Your goal>
Which lines of the records contain the word "intros"? Show each of them.

Data shown>
(** A line read by a session either leaves every channel as it is, or it
    is the [key_exchange] that completes the handshake. *)
Lemma recv_summary h l salt σ s :
  heap σ !! h = Some s ->
  (effect σ (recv h l salt σ)
   /\ exists s', heap (recv h l salt σ) = <[h := s']> (heap σ)
                 /\ secure_channel s' = secure_channel s
                 /\ at_stage s' <> AwaitKey)
  \/ exists c,
       at_stage s = AwaitKey
       /\ heap (recv h l salt σ)
          = <[h := at_ (with_channel s c) Dispatch]> (heap σ)
       /\ wire (recv h l salt σ)
          = (wire σ ++ [(h, Encrypted handshake_complete)])%list.
Proof.
  intros Hh. destruct (at_stage s) eqn:Hst.
  - unfold recv. rewrite Hh, Hst.
    destruct (resume_tables h (handshake h l) Dispatch σ) as (Hu & Hm & Hw).
    destruct (handshake_outcome h l σ s Hh) as [(r & Hr & E)|(c & Hc & E)];
      rewrite E in Hu, Hm, Hw; simpl in Hu, Hm, Hw.
    + left. split.
      * split_and!; [by left..|]. exists []. by rewrite app_nil_r.
      * exists (at_ s Closed). unfold resume. rewrite E.
        replace (match r with inr true => _ | _ => (teardown h σ).2 end)
          with (teardown h σ).2 by (by destruct r as [?|[]]).
        by rewrite (teardown_heap h s σ Hh).
    + right. exists c. split; [done|]. split; [|done].
      unfold resume. rewrite E.
      rewrite (update_self_eq _ _ _ (with_channel s c))
        by (simpl; by rewrite lookup_insert_eq).
      simpl. by rewrite insert_insert_eq.
  - left. split.
    + destruct (recv_effect h l salt σ) as [?|(s1 & c & Hs1 & Hk & _)];
        [done|congruence].
    + destruct (recv_heap h l salt σ s Hh) as (s' & Hheap & Hstep).
      exists s'. split; [done|].
      destruct Hstep as [|?|c ? ?|row ? ? ?]; simpl;
        first [congruence | split; [done|congruence]].
  - left. unfold recv. rewrite Hh, Hst. split; [apply effect_refl|].
    exists s. rewrite insert_id by done. by rewrite Hst.
Qed.

Lemma framed_recv σ h0 l salt h :
  (forall h, framed σ h) -> framed (recv h0 l salt σ) h.
Proof.
  intros F. destruct (heap σ !! h0) as [s0|] eqn:Hh0;
    [|unfold recv; rewrite Hh0; apply F].
  pose proof (F h) as Fh. unfold framed in *.
  destruct (recv_summary h0 l salt σ s0 Hh0)
    as [((_ & _ & fs & Hw & Hfs) & s' & Hheap & Hk & Hst)
       |(c & Hst & Hheap & Hw)];
    rewrite Hheap, (sent_to_app h _ _ _ Hw).
  - destruct (encrypted_frames σ h fs Hfs) as (ds & -> & Hds).
    destruct (decide (h = h0)) as [->|Hne].
    + rewrite lookup_insert_eq. rewrite Hh0 in Fh, Hds.
      destruct Fh as [_ Fh]. split; [done|]. rewrite Hk.
      destruct (secure_channel s0) as [key|] eqn:Hk0.
      * destruct Fh as (ds0 & ->). exists (ds0 ++ ds)%list.
        by rewrite fmap_app.
      * destruct ds as [|d ds]; [by rewrite app_nil_r|].
        destruct Hds as (? & ? & ? & ?); [done|]. congruence.
    + rewrite lookup_insert_ne by done.
      destruct (heap σ !! h) as [s|] eqn:Hh.
      * destruct Fh as [Fa Fh]. split; [done|].
        destruct (secure_channel s) as [key|] eqn:Hks.
        -- destruct Fh as (ds0 & ->). exists (ds0 ++ ds)%list.
           by rewrite fmap_app.
        -- destruct ds as [|d ds]; [by rewrite app_nil_r|].
           destruct Hds as (? & ? & ? & ?); [done|]. congruence.
      * destruct ds as [|d ds]; [by rewrite app_nil_r|].
        destruct Hds as (? & ? & ? & ?); [done|]. congruence.
  - simpl. destruct (decide (h = h0)) as [->|Hne].
    + rewrite lookup_insert_eq, bool_decide_eq_true_2 by done. simpl.
      rewrite Hh0 in Fh. destruct Fh as [Fa Fh].
      rewrite (Fa Hst) in Fh. rewrite Fh. split; [done|]. by exists [].
    + rewrite lookup_insert_ne, bool_decide_eq_false_2 by done.
      by rewrite app_nil_r.
Qed.

Lemma framed_step σ e : (forall h, framed σ h) -> forall h, framed (step σ e) h.
Proof.
  intros F h. destruct e as [h0|h0 l salt]; simpl; [|by apply framed_recv].
  unfold accept. destruct (heap σ !! h0) eqn:Hh0; [apply F|].
  pose proof (F h) as Fh. unfold framed, sent_to in *. simpl.
  rewrite omap_app. simpl.
  destruct (decide (h = h0)) as [->|Hne].
  - rewrite lookup_insert_eq, bool_decide_eq_true_2 by done. simpl.
    rewrite Hh0 in Fh. by rewrite Fh.
  - rewrite lookup_insert_ne, bool_decide_eq_false_2 by done.
    by rewrite app_nil_r.
Qed.

Lemma framed_fold es σ :
  (forall h, framed σ h) -> forall h, framed (fold_left step es σ) h.
Proof.
  revert σ. induction es as [|e es IH]; intros σ F; simpl; [done|].
  by apply IH, framed_step.
Qed.

(** X7. In every state the server reaches, a connection that was never
    accepted has been sent nothing; otherwise the first frame it was sent
    is the plaintext [handshake_start] with the server's public key, and
    it is the only plaintext one: while the session has no secure channel
    nothing else was sent, and once it has one every later frame is
    encrypted, the first of them being [handshake_complete]. A session
    still in the handshake has no channel. *)
Theorem one_plaintext_frame_per_connection (σ : Server) (h : nat) :
  reachable σ ->
  match heap σ !! h with
  | None => sent_to h σ = []
  | Some s =>
      (state_of s = HANDSHAKE -> secure_channel s = None)
      /\ match secure_channel s with
         | None => sent_to h σ = [Plaintext handshake_start]
         | Some _ =>
             exists ds,
               sent_to h σ
               = Plaintext handshake_start
                 :: Encrypted handshake_complete :: (Encrypted <$> ds)
         end
  end.
Proof.
  intros [es <-].
  assert (forall h, framed initial h) as F0 by done.
  pose proof (framed_fold es initial F0 h) as Fh. unfold framed, run in *.
  destruct (heap (fold_left step es initial) !! h) as [s|]; [|done].
  destruct Fh as [Fa Fh]. split; [|done].
  intros Hs. apply Fa. unfold state_of in Hs.
  destruct (at_stage s); [done|by destruct (is_authenticated s)|done].
Qed.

Result for this exercise>
  intros Hh. destruct (at_stage s) eqn:Hst.
  intros F. destruct (heap σ !! h0) as [s0|] eqn:Hh0;
  intros F h. destruct e as [h0|h0 l salt]; simpl; [|by apply framed_recv].
  revert σ. induction es as [|e es IH]; intros σ F; simpl; [done|].
  intros [es <-].
  intros Hs. apply Fa. unfold state_of in Hs.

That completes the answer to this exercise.